# No subject

Thu May 8 11:58:05 PDT 2014

```4, etc... are elected, in the 0-info Approval case, it is best to vote for
the candidates that are above average.

Initially, I was not satisfied enough with this and went on to imagine
comparing all the combinations of candidates in a slate using Weber's
equation instead of candidates, similar to what Mike Ossipoff did.  I more
or less came to the same conclusion as I did above except with a more
vague argument.

Say there is an Approval vote where to top 3 are elected.  I'll take two
slates of candidates AEF and BEF, and try to put them head-to-head.  In
order to do this, the sum of the utilities of the candidates AEF are added

(While reading about PAV, I noticed that Joe Weinstein posted a message in
Jan/Feb 2001(?) saying that for a slate of candidates, the utility of a
slate is not the same of the utilities of candidates in the slate all
added up.  However, in order to keep things simple, I'll assume this is
not the case.)

Notice that both slates are the same apart from the fact that one slate
has candidate A while the other has candidate B.  Therefore, when applying
Weber's equation to the slates, the candidates ELF on the left cancels out
the EF on the right.  All the equation would do is then A - B, which is
the same as just comparing two individual candidates rather than two
slates.

At this point, I was quite satisfied that from this I could conclude that
it is best to vote for the candidates that are above average in 0-info
Approval.  Though, with hindsight, I think it is quite a flimsy argument.

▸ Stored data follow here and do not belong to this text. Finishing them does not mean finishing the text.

(* ===== verification/State.v ===== *)
(** The state of the emulator (c-emulator/emulator.h): cache lines, the processor
    state, the locals of the sequencer, the virtual-memory registers and the globals,
    each a record with one setter per field. *)

From S2P Require Export Ivory DispatchCodes.

(** A pointer to a cache line: a subscript of [InstructionCache], or the static line
    [InstructionCacheLookupCPRepresentation] that forces a lookup, or the value of an
    uninitialised pointer. *)
(* c-emulator/emulator.h:63 next_cp *)
Inductive CachePointer :=
| CPLine (i : Z)
| CPLookup
| CPNone.

(** A line of the decoded-instruction cache. *)
(* c-emulator/emulator.h:56-64 InstructionCacheLine *)
Record InstructionCacheLine := MkInstructionCacheLine {
  cl_pc : LispObj;
  cl_next_pc : LispObj;
  cl_code : IvoryDispatch;
  cl_operand : Z;
  cl_instruction : Z;
  cl_next_cp : CachePointer
}.

Definition set_cl_pc (v : LispObj) (r : InstructionCacheLine) : InstructionCacheLine :=
  MkInstructionCacheLine v (cl_next_pc r) (cl_code r) (cl_operand r) (cl_instruction r) (cl_next_cp r).
Definition set_cl_next_pc (v : LispObj) (r : InstructionCacheLine) : InstructionCacheLine :=
  MkInstructionCacheLine (cl_pc r) v (cl_code r) (cl_operand r) (cl_instruction r) (cl_next_cp r).
Definition set_cl_code (v : IvoryDispatch) (r : InstructionCacheLine) : InstructionCacheLine :=
  MkInstructionCacheLine (cl_pc r) (cl_next_pc r) v (cl_operand r) (cl_instruction r) (cl_next_cp r).
Definition set_cl_operand (v : Z) (r : InstructionCacheLine) : InstructionCacheLine :=
  MkInstructionCacheLine (cl_pc r) (cl_next_pc r) (cl_code r) v (cl_instruction r) (cl_next_cp r).
Definition set_cl_instruction (v : Z) (r : InstructionCacheLine) : InstructionCacheLine :=
  MkInstructionCacheLine (cl_pc r) (cl_next_pc r) (cl_code r) (cl_operand r) v (cl_next_cp r).
Definition set_cl_next_cp (v : CachePointer) (r : InstructionCacheLine) : InstructionCacheLine :=
  MkInstructionCacheLine (cl_pc r) (cl_next_pc r) (cl_code r) (cl_operand r) (cl_instruction r) v.

(** The processor state.  The stack pointers [sp], [restartsp], [fp], [lp] and
    [StackCacheLimit] are subscripts of [StackCache]. *)
(* c-emulator/emulator.h:86-135 ProcessorState *)
Record ProcessorState := MkProcessorState {
  ps_sp : Z;
  ps_restartsp : Z;
  ps_fp : Z;
  ps_lp : Z;
  ps_pc : LispObj;
  continuation : LispObj;
  InstructionCache : gmap Z InstructionCacheLine;
  StackCache : list LispObj;
  StackCacheLimit : Z;
  bar : list LispObj;
  ListCacheArea : LispObj;
  ListCacheAddress : LispObj;
  StructureCacheArea : LispObj;
  StructureCacheAddress : LispObj;
  CatchBlockPointer : LispObj;
  control : Z;
  StackCacheBase : Z;
  ArrayEventCount : Z;
  ListCacheLength : Z;
  StructureCacheLength : Z;
  BindingStackPointer : Z;
  BindingStackLimit : Z;
  DeepBoundP : bool;
  PreemptRegister : Z;
  AluAndRotateControl : Z;
  AluOp : option ALUClass;
  ByteSize : Z;
  ByteRotate : Z;
  RotateLatch : Z;
  ALUOverflow : bool;
  ALUBorrow : bool;
  ALULessThan : bool;
  EphemeralOldspaceRegister : Z;
  ZoneOldspaceRegister : Z;
  ControlStackLimit : Z;
  ControlStackExtraLimit : Z;
  DynamicBindingCacheBase : Z;
  DynamicBindingCacheMask : Z;
  FEPModeTrapVectorAddress : Z;
  MappingTableCache : Z;
  MappingTableLength : Z;
  running : bool;
  instruction_count : Z
}.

However, I could go on and compare different slates of candidates that
involves the candidate I want to find out how I should vote for:

AEF - BCD
:
:
ACD - BEF

Notice above the EF and the CD.  As I am adding/subtracting when I turn
the above into a one line ballot vector, the EFs and CDs cancel each other
out.  And I can go on.

:
:
:
:
ACF - BDE
:
:

Here, the same thing has happened.  However, this time it is with CF and
DE.  Admittedly, I don't think this is as good as the very first argument

Unless someone can come up with something "cunning", I think full-info
Approval strategy is nasty to work out.  I initially thought of finding
the probability of candidates coming 1st and from this get the probability
of coming 2nd, then 3rd, then 4th etc...

But I then thought about Weber's equation.

Wij = Pi * Pj * (Ui - Uj)

Pi is the probability that candidate i wins.  Pj is the probability that
candidate j wins.  Therefore, Pi * Pj is the probability that candidates i
and j both win (i.e. there is a tie).

Why not push this a bit further?  As Mike Ossipoff mentioned, the
probability of a slate of candidates winning needs to be calculated.
Again, I'll take the candidates we had before and say that there is an
Approval vote where the top 3 are elected.

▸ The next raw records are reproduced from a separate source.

(* ===== verification/Machine.v ===== *)
(** The machine as an effect: the environment the emulator runs in, assignments to
    the state, stack-cache and operand access, traps, and the stack macros of
    c-emulator/emulator.c. *)

From S2P Require Export Effect State.

(** ** Environment *)

(** What the C code gets from outside the repository.  [mmap_succeeds addr n] and
    [munmap_succeeds addr] are the results of the system calls that map [n] pages at
    [addr] and unmap the page at [addr]; [microsecond_clock n] is the process time
    read after [n] instructions; [immediate_offset] is the value of the C expression
    [&immediate - ps->StackCache], a difference of unrelated pointers.  [loop_fuel]
    bounds every loop of the model. *)
Class Environment := {
  mmap_succeeds : Z -> Z -> bool;
  munmap_succeeds : Z -> bool;
  microsecond_clock : Z -> Z;
  immediate_offset : Z;
  loop_fuel : nat
}.

#[local] Open Scope vlm_scope.

Abbreviation Emu := (M MachineState).

(** ** Assignments *)

Definition assign_ps (f : ProcessorState -> ProcessorState) : Emu unit := modify (upd_ps f).
Definition assign_regs (f : Registers -> Registers) : Emu unit := modify (upd_regs f).
Definition assign_VM (f : VMState -> VMState) : Emu unit := modify (upd_VM f).

Definition get_ps {A} (f : ProcessorState -> A) : Emu A := gets (fun s => f (ps s)).
Definition get_reg {A} (f : Registers -> A) : Emu A := gets (fun s => f (regs s)).

(** An assignment to the control register. *)
Definition put_control (f : Z -> Z) : Emu unit :=
  assign_ps (fun p => set_control (f (control p)) p).

(** ** Traps *)

(* c-emulator/emulator.c:39-43 TakeMemoryTrap *)
Definition TakeMemoryTrap {A} (vector vma : Z) : Emu A :=
  modify (fun s => set_trap_vma (set_DATA vma (trap_vma s)) s) ;;
  longjmp vector.

(* c-emulator/emulator.c:45-50 TakeIllegalOperandTrap *)
Definition TakeIllegalOperandTrap {A} (microstate operand : Z) : Emu A :=
  modify (fun s => set_trap_microstate (set_DATA microstate (trap_microstate s)) s) ;;
  modify (fun s => set_trap_vma (set_DATA (StackCacheBase (ps s) + operand) (trap_vma s)) s) ;;
  longjmp ErrorTrapVector.

(* c-emulator/emulator.c:52-55 TakeInstructionExceptionTrap *)
Definition TakeInstructionExceptionTrap {A} : Emu A := longjmp InstructionExceptionVector.

(* c-emulator/emulator.c:58-62 segv_handler *)
Definition segv_handler {A} : Emu A :=
  v <- gets memory_vma ;; TakeMemoryTrap PageNotResidentTrapVector v.

(** The reasons for suspension, the enum [SuspendType]. *)
Definition SuspendNone : Z := 0. (* c-emulator/emulator.c:26 SuspendNone *)
Definition SuspendSpy : Z := 1. (* c-emulator/emulator.c:27 SuspendSpy *)
Definition SuspendLowPriority : Z := 2. (* c-emulator/emulator.c:28 SuspendLowPriority *)
Definition SuspendHighPriority : Z := 3. (* c-emulator/emulator.c:29 SuspendHighPriority *)
Definition SuspendReset : Z := 4. (* c-emulator/emulator.c:30 SuspendReset *)

(* c-emulator/emulator.c:65-68 io_handler *)
Definition io_handler (s : MachineState) : MachineState := set_suspend SuspendSpy s.

(* c-emulator/emulator.c:70-73 SendInterruptToEmulator *)
Definition SendInterruptToEmulator (s : MachineState) : MachineState :=
  set_suspend SuspendHighPriority s.

(* c-emulator/emulator.c:75-91 ProcessSuspend *)
Definition ProcessSuspend : Emu unit :=
  s <- gets suspend ;;
  modify (set_suspend SuspendNone) ;;
  if s =? SuspendSpy then longjmp (-1)
  else if s =? SuspendLowPriority then longjmp LowPrioritySequenceBreakTrapVector
  else if s =? SuspendHighPriority then longjmp HighPrioritySequenceBreakTrapVector
  else if s =? SuspendReset then longjmp ResetTrapVector
  else ret tt.

(* c-emulator/emulator.c:855 AllowSequenceBreaks *)
Definition AllowSequenceBreaks : Emu unit :=
  s <- gets suspend ;; when (negb (s =? 0)) ProcessSuspend.

(** ** The stack cache *)

Definition PageSize : Z := 256. (* c-emulator/emulator.h:71 *)
Definition PageNumberMask : Z := 0xffffff00. (* c-emulator/emulator.h:72 *)
Definition StackCacheSize : Z := 4. (* c-emulator/emulator.h:84 *)

(** [ps->StackCache[i]] as a value and as the target of an assignment. *)
Definition stack_get (i : Z) : Emu LispObj :=
  l <- get_ps StackCache ;; of_option (nth_Z l i).

Definition stack_put (i : Z) (o : LispObj) : Emu unit :=
  l <- get_ps StackCache ;;
  if in_bounds l i then assign_ps (set_StackCache (upd_Z l i o)) else undefined.

Definition stack_set_TAG (i t : Z) : Emu unit :=
  o <- stack_get i ;; stack_put i (set_TAG t o).
Definition stack_set_DATA (i d : Z) : Emu unit :=
  o <- stack_get i ;; stack_put i (set_DATA d o).

(** A pointer to an object a function stores its result through. *)
Definition Dest : Type := LispObj -> Emu unit.
Definition to_local : Dest := fun _ => ret tt.
Definition to_stack (i : Z) : Dest := stack_put i.

(** [*op], [*op = o]. *)
Definition operand_get (op : Operand) : Emu LispObj :=
  match op with
  | OpStack i => stack_get i
  | OpImmediate => get_reg immediate
  | OpNone => undefined
  end.

Definition operand_put (op : Operand) (o : LispObj) : Emu unit :=
  match op with
  | OpStack i => stack_put i o
  | OpImmediate => assign_regs (set_immediate o)
  | OpNone => undefined
  end.

(** [op - ps->StackCache] *)
Definition operand_index `{Environment} (op : Operand) : Emu Z :=
  match op with
  | OpStack i => ret i
  | OpImmediate => ret immediate_offset
  | OpNone => undefined
  end.

(** ** The stack macros *)

(** [sp[k]] and assignments to it. *)
Definition sp_get (k : Z) : Emu LispObj := i <- get_reg sp ;; stack_get (i + k).
Definition sp_put (k : Z) (o : LispObj) : Emu unit := i <- get_reg sp ;; stack_put (i + k) o.
Definition fp_get (k : Z) : Emu LispObj := i <- get_reg fp ;; stack_get (i + k).
Definition sp_add (n : Z) : Emu unit := i <- get_reg sp ;; assign_regs (set_sp (i + n)).
Definition sp_set_DATA (k d : Z) : Emu unit := i <- get_reg sp ;; stack_set_DATA (i + k) d.
Definition sp_set_TAG (k t : Z) : Emu unit := i <- get_reg sp ;; stack_set_TAG (i + k) t.

(* c-emulator/emulator.c:829 PushObject *)
Definition PushObject (o : LispObj) : Emu unit := sp_put 1 (StoreCdrNext o) ;; sp_add 1.
(* c-emulator/emulator.c:830 PushFixnum *)
Definition PushFixnum (n : Z) : Emu unit := sp_put 1 (obj TypeFixnum n) ;; sp_add 1.
(* c-emulator/emulator.c:831 PushNIL *)
Definition PushNIL : Emu unit := sp_put 1 ObjectNIL ;; sp_add 1.
(* c-emulator/emulator.c:832 PushT *)
Definition PushT : Emu unit := sp_put 1 ObjectT ;; sp_add 1.
(* c-emulator/emulator.c:833 PushConstant *)
Definition PushConstant (tag data : Z) : Emu unit := sp_put 1 (obj (u8 tag) data) ;; sp_add 1.
(* c-emulator/emulator.c:834 PushPredicate *)
Definition PushPredicate (v : bool) : Emu unit := if v then PushT else PushNIL.
(* c-emulator/emulator.c:835 PopObject *)
Definition PopObject : Emu LispObj := o <- sp_get 0 ;; sp_add (-1) ;; ret o.

(* c-emulator/emulator.c:839 SetObject *)
Definition SetObject (o : LispObj) : Emu unit := sp_put 0 (StoreCdrNext o).
(* c-emulator/emulator.c:840 SetFixnum *)
Definition SetFixnum (n : Z) : Emu unit := sp_put 0 (obj TypeFixnum n).
(* c-emulator/emulator.c:841 SetNIL *)
Definition SetNIL : Emu unit := sp_put 0 ObjectNIL.
(* c-emulator/emulator.c:842 SetT *)
Definition SetT : Emu unit := sp_put 0 ObjectT.
(* c-emulator/emulator.c:843 SetPredicate *)
Definition SetPredicate (v : bool) : Emu unit := if v then SetT else SetNIL.
(* c-emulator/emulator.c:844 SetConstant *)
Definition SetConstant (tag data : Z) : Emu unit := sp_put 0 (obj (u8 tag) data).

(* c-emulator/emulator.c:857 PushContinuation *)
Definition PushContinuation (c : LispObj) : Emu unit := PushConstant (Z.lor (TAG c) 192) (DATA c).
(* c-emulator/emulator.c:858 PushControl *)
Definition PushControl (c : Z) : Emu unit := PushConstant (Z.lor TypeFixnum 192) c.

(* c-emulator/emulator.c:860 DecacheRegisters *)
Definition DecacheRegisters : Emu unit :=
  r <- gets regs ;;
  assign_ps (fun p => set_ps_sp (sp r) (set_ps_restartsp (restartsp r) (set_ps_fp (fp r)
               (set_ps_lp (lp r) (set_ps_pc (pc r) p))))).

(* c-emulator/emulator.c:861 EncacheRegisters *)
Definition EncacheRegisters : Emu unit :=
  p <- gets ps ;;
  assign_regs (fun r => set_sp (ps_sp p) (set_restartsp (ps_restartsp p) (set_fp (ps_fp p)
                 (set_lp (ps_lp p) (set_pc (ps_pc p) r))))).

(** ** Operands *)

Definition InstructionCacheSize : Z := 2048. (* c-emulator/emulator.h:66 *)
Definition InstructionCacheLineSize : Z := 64. (* c-emulator/emulator.h:67 *)

(** The static line a [next_cp] designates to force a lookup. *)
(* c-emulator/dispatch.c:361-362 InstructionCacheLookupCPRepresentation *)
Definition InstructionCacheLookupCPRepresentation : InstructionCacheLine :=
  MkInstructionCacheLine (MkObj TypeOddPC (u32 (-1))) (MkObj TypeOddPC (u32 (-1)))
    DispatchInstructionCacheLookup 0 0 CPNone.

(** The fields of the current cache line. *)
Definition current_line : Emu InstructionCacheLine :=
  c <- get_reg cp ;;
  match c with
  | CPLine i => t <- get_ps InstructionCache ;; of_option (t !! i)
  | CPLookup => ret InstructionCacheLookupCPRepresentation
  | CPNone => undefined
  end.
Definition cp_operand : Emu Z := l <- current_line ;; ret (cl_operand l).
Definition cp_instruction : Emu Z := l <- current_line ;; ret (cl_instruction l).
Definition cp_next_pc : Emu LispObj := l <- current_line ;; ret (cl_next_pc l).

(* c-emulator/emulator.c:821 AddressImmediateOperand *)
Definition AddressImmediateOperand : Emu unit :=
  n <- cp_operand ;;
  assign_regs (set_op2 OpImmediate) ;;
  assign_regs (fun r => set_immediate (set_DATA n (immediate r)) r).
(* c-emulator/emulator.c:822 AddressSPOperand *)
Definition AddressSPOperand : Emu unit :=
  n <- cp_operand ;; assign_regs (fun r => set_op2 (OpStack (sp r + n)) r).
(* c-emulator/emulator.c:823 AddressFPOperand *)
Definition AddressFPOperand : Emu unit :=
  n <- cp_operand ;; assign_regs (fun r => set_op2 (OpStack (fp r + n)) r).
(* c-emulator/emulator.c:824 AddressLPOperand *)
Definition AddressLPOperand : Emu unit :=
  n <- cp_operand ;; assign_regs (fun r => set_op2 (OpStack (lp r + n)) r).
(* c-emulator/emulator.c:825 AddressPopOperand *)
Definition AddressPopOperand : Emu unit :=
  assign_regs (fun r => set_sp (sp r - 1) (set_op2 (OpStack (sp r)) r)).

(** [op2->TAG], [op2->DATA], [*op2]. *)
Definition op2_get : Emu LispObj := p <- get_reg op2 ;; operand_get p.
Definition op2_put (o : LispObj) : Emu unit := p <- get_reg op2 ;; operand_put p o.

(** ** Program counters *)

(* c-emulator/emulator.c:863-879 IncrementPC *)
Definition IncrementPC (p : LispObj) (offset : Z) : LispObj :=
  let d := u32 (DATA p + Z.shiftr offset 1) in
  if Z.odd (TAG p) then
    if Z.odd offset then MkObj TypeEvenPC (u32 (d + 1)) else MkObj TypeOddPC d
  else
    if Z.odd offset then MkObj TypeOddPC d else MkObj TypeEvenPC d.

(** ** Where an instruction goes next: the labels of InstructionSequencer *)
(* c-emulator/emulator.c:851-854 NextInstruction *)
Inductive Goto :=
| NextInstruction               (* also BranchNotTaken *)
| BranchTaken
| InstructionCacheLookup
| IllegalOperand
| InstructionException
| UnimplementedInstruction
| FollowPCInstructionException
| PullApplyArgsTrap (i : Z)
| HandleUnwindProtect
| SaveAndHalt
| Halt.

To work out the Weber score by using Weber's equation, I'll use Pi as the
probability that acf win and Pj as the probability that bde wins.  These
are easy to work out.

Pi = Pa * Pc * Pf
Pj = Pb * Pd * Pe

The utilities are also easy to work out by adding up the utilities of the
candidates in each slate.  Now these values can be plugged into Weber's

That was the easy bit.  The hard bit is that I THINK this needs to be done
for every combination of slates.  In this case it is 120 times, if I've
got that correct.

Say the top 200 of an Approval vote will be used to fill in 200 seats.
The number of combinations here is extremely massive.  Also, there would
at least be literally hundreds of candidate probabilities to use.

Referring to posts a while back when there was a discussion about having
very simple voting methods so that hand counting would be easy for a
multi-seat election.  Though just plain top-N Approval seems susceptible
to a very large faction of voters voting for their own block of
candidates, causing them to be virtually guaranteed to be elected, I don't
think it would do too badly.

What I picture in my head is the (stereotypical) left-right wing spectrum.
In one situation, there would be just a single normal distribution
histogram in the centre.  When a seat is allocated, a square of the
histogram randomly flashes to represent where in the spectrum the
candidate stands.  As it is a normal distribution histogram, the flashes
tend to be concentrated in the middle of the spectrum.

This could be an advantage.  As most of the candidates tend to be near the
centre, therefore there will be less disagreements.  Therefore legislation
could be passed with less argument and therefore more speed.  To
compensate for the "narrowness" of thought of the people elected,
elections could held more often.

On the other hand, there may be a country where two normal distribution
curves would be best in representing who is elected.  One curve is on the
left of the spectrum while the other is on the right.

I must admit, I don't know how good these mental pictures are.

Thanks,
Gervase.

```